WHAT IS REQUIRED >> Search the listing for the word "mret" and return each line that contains it.

__________________________________________________

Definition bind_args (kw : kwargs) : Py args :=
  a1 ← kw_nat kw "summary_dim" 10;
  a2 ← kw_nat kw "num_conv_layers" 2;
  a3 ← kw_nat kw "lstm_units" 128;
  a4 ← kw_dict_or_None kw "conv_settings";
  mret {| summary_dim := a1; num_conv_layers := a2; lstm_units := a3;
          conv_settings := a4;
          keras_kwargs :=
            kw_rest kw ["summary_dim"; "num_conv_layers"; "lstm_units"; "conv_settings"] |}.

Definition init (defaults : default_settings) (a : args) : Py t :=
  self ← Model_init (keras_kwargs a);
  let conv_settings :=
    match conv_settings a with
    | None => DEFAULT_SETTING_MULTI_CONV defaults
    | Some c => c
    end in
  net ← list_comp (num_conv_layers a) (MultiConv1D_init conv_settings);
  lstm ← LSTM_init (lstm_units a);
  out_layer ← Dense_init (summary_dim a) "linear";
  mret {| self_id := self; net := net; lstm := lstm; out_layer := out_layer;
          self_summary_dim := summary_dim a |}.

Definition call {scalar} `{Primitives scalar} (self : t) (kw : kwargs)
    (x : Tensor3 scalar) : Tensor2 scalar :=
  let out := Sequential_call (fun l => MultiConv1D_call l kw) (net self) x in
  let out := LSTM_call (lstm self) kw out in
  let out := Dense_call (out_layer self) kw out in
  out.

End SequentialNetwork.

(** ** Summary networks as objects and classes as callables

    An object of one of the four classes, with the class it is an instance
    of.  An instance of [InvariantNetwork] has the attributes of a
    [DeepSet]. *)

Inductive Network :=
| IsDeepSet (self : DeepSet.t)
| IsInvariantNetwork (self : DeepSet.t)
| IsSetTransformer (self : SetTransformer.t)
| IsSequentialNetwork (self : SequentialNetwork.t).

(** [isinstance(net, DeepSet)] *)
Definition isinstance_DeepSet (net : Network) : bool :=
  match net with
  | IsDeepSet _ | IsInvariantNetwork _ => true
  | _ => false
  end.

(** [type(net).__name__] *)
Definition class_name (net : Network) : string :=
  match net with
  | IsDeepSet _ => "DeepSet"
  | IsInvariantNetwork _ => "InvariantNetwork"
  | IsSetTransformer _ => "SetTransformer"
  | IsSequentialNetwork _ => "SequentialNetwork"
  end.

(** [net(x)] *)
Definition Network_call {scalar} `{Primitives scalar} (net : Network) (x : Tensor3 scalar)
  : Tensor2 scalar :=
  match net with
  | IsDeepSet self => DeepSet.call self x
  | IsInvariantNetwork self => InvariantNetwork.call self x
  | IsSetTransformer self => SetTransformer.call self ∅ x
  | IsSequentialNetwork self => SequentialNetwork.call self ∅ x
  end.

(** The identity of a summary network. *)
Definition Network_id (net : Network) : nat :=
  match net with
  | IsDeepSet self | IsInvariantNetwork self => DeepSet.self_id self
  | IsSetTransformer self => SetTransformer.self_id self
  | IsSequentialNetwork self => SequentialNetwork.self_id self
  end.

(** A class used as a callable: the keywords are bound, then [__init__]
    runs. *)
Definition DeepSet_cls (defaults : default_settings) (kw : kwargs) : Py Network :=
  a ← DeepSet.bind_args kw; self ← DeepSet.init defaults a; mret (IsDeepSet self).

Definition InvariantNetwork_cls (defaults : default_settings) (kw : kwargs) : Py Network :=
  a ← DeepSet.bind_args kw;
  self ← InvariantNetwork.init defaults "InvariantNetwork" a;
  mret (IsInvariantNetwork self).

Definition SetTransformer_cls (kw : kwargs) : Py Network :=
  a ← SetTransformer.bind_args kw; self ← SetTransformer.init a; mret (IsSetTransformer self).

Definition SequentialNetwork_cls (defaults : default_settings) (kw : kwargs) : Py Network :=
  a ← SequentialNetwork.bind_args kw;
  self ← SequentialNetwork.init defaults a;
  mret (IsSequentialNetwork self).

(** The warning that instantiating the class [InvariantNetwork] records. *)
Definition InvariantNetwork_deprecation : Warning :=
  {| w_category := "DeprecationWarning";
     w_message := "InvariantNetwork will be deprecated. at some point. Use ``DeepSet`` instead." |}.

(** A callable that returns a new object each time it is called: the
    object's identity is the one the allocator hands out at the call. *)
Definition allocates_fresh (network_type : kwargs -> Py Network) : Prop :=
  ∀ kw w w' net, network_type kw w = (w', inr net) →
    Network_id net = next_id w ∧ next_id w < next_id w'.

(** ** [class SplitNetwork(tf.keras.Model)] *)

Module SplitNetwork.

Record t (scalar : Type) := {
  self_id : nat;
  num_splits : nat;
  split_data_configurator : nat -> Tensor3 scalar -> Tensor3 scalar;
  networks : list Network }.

__________________________________________________

ANSWER TO THIS PROBLEM >>
  mret {| summary_dim := a1; num_conv_layers := a2; lstm_units := a3;
  mret {| self_id := self; net := net; lstm := lstm; out_layer := out_layer;
  a ← DeepSet.bind_args kw; self ← DeepSet.init defaults a; mret (IsDeepSet self).
  mret (IsInvariantNetwork self).
  a ← SetTransformer.bind_args kw; self ← SetTransformer.init a; mret (IsSetTransformer self).
  mret (IsSequentialNetwork self).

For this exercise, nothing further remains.